Role of Particle Resuspension in Maintaining Hypoxic Level in the Pearl River Estuary

Eutrophication-induced seasonal hypoxia in the coastal ocean has widely been attributed to the excessive oxygen consumption induced by settling and deposition of organic particles on sea floor. However, the role of particle resuspension in maintaining the hypoxic level has seldom been investigated based on field observations. Here, we carefully examined particle resuspension and its contribution to oxygen consumption in the Pearl River Estuary in July 2020. The bottom hypoxia was found to appear over the organic-rich mudbelt off the estuary. Concentrated particles in suspension near the bottom, which were induced by particle resuspension rather than by particle settling, occurred near the front created by shelf salinity intrusions where bottom hypoxia appeared in the summer. The total dissolved oxygen (DO) depletion responsible for bottom hypoxia can be exclusively estimated from the DO budget during the tidal cycle. The water DO depletion dominated by particle resuspension is larger than or at least comparable to sediment oxygen demand. This highlights that the DO budget in the absence of particle resuspension overestimates the DO level in coastal hypoxia.
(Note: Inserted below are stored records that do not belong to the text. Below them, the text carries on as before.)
(** The three signatures and what they stand for. *)
Definition signatures : list (buffer * string) :=
  [ ([xef; xbb; xbf], "utf8"); ([xfe; xff], "utf16be"); ([xff; xfe], "utf16le") ]%string.

Definition testEncodings : list string :=
  ["utf8"; "gbk"; "big5"; "shift-jis"]%string.

Definition encodingMap : list (string * string) :=
  [ ("gb2312", "gbk"); ("gb18030", "gbk"); ("windows-1252", "cp1252");
    ("iso-8859-1", "latin1"); ("ascii", "utf8"); ("utf-16le", "utf16le");
    ("utf-16be", "utf16be") ]%string.

(** Lines 53-73, from [result.encoding.toLowerCase()] to the final
    [encoding]: the table, then the "gb" and "utf" rules.  A label that
    names an inherited property makes [encoding.includes] fail. *)
Definition normalizeLabel (raw : string) : outcome string :=
  let encoding := toLowerCase raw in
  let mapped :=
    match ownProperty encodingMap encoding with
    | Some e => Returned e
    | None => if inheritedKey encoding then Thrown TypeError else Returned encoding
    end in
  match mapped with
  | Thrown e => Thrown e
  | Returned encoding =>
      if includes "gb" encoding || includes "gbk" encoding then
        Returned "gbk"%string
      else if includes "utf" encoding then
        Returned (toLowerCase (removeFirstHyphen encoding))
      else Returned encoding
  end.

(** The literal [0.85], that is 0x1.B333333333333p-1. *)
Definition confidenceThreshold : spec_float :=
  S754_finite false 7656119366529843 (-53).

(** [!result || result.confidence < 0.85]. *)
Definition lowConfidence (result : option detection) : bool :=
  match result with
  | None => true
  | Some d => SFltb (confidence d) confidenceThreshold
  end.

Definition fallbackEncodings : list string :=
  ["utf8"; "gbk"; "big5"; "shift-jis"; "cp1252"]%string.

Definition alternativeEncodings : list string :=
  ["gbk"; "big5"; "shift-jis"]%string.

(** The class [[\uFFFD\u0000-\u0008\u000B-\u000C\u000E-\u001F]]. *)
Definition invalidChar (c : N) : bool :=
  inRanges [ (0xFFFD, 0xFFFD); (0x00, 0x08); (0x0B, 0x0C); (0x0E, 0x1F) ]%N c.

(** A length as a number: the binary64 value nearest to it. *)
Definition binary64_of_nat (n : nat) : spec_float :=
  binary_normalize 53 1024 (Z.of_nat n) 0 false.

(** The literal [0.1], that is 0x1.999999999999Ap-4. *)
Definition binary64_tenth : spec_float :=
  S754_finite false 7205759403792794 (-56).

(** [invalidChars.length > content.length * 0.1], computed as the engine
    does: the product is rounded to the nearest binary64 value, ties to
    even, and then compared. *)
Definition exceedsThreshold (invalid total : nat) : bool :=
  SFltb (SFmul 53 1024 (binary64_of_nat total) binary64_tenth)
        (binary64_of_nat invalid).

(** How many code units of a text the class matches. *)
Definition invalidCount (content : jsstring) : nat :=
  length (List.filter invalidChar content).

Section Pipeline.

Context {codec : Codec} {detector : Detector}.

(** The round-trip test of lines 36-45; a codec exception skips the
    candidate. *)
Definition roundTrips (buffer : buffer) (enc : string) : bool :=
  match iconv_decode buffer enc with
  | None => false
  | Some decoded =>
      match iconv_encode decoded enc with
      | None => false
      | Some reEncoded => bufferEquals buffer reEncoded
      end
  end.

Fixpoint firstRoundTrip (buffer : buffer) (encs : list string) : option string :=
  match encs with
  | [] => None
  | enc :: rest =>
      if roundTrips buffer enc then Some enc else firstRoundTrip buffer rest
  end.

(** The body of [detectFileEncoding] once the file is read; every
    exception inside it is caught and answered with utf8. *)
Definition detectBufferEncoding (buffer : buffer) : string :=
  match jschardet_detect buffer with
  | Thrown _ => "utf8"%string
  | Returned result =>
      if lowConfidence result then
        match sniffBOM buffer with
        | Some enc => enc
        | None =>
            match firstRoundTrip buffer testEncodings with
            | Some enc => enc
            | None => "utf8"%string
            end
        end
      else
        match result ≫= encoding with
        | None => "utf8"%string          (* null.toLowerCase() throws *)
        | Some raw =>
            match normalizeLabel raw with
            | Returned enc => enc
            | Thrown _ => "utf8"%string
            end
        end
  end.

(** The loop over [fallbackEncodings] (lines 96-105). *)
Fixpoint tryFallbacks (buffer : buffer) (encoding : string)
    (encs : list string) : option jsstring :=
  match encs with
  | [] => None
  | fallbackEncoding :: rest =>
      if String.eqb fallbackEncoding encoding then
        tryFallbacks buffer encoding rest
      else
        match iconv_decode buffer fallbackEncoding with
        | Some content => Some content
        | None => tryFallbacks buffer encoding rest
        end
  end.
Overall, our results suggest that particle resuspension play a vital role in maintaining the DO level of bottom hypoxia. This finding will be helpful to understand the impact of particle resuspension on coastal hypoxia, as well as other marine environmental problems in estuary and coastal ocean.

Automated summary

This study investigates the role of particle resuspension in maintaining hypoxia levels in the Pearl River Estuary. It finds that suspended particles caused by resuspension, rather than settling, are concentrated near the front of shelf salinity intrusions where bottom hypoxia occurs. The depletion of dissolved oxygen (DO) caused by particle resuspension is comparable to sediment oxygen demand, highlighting the importance of considering particle resuspension in coastal hypoxia research.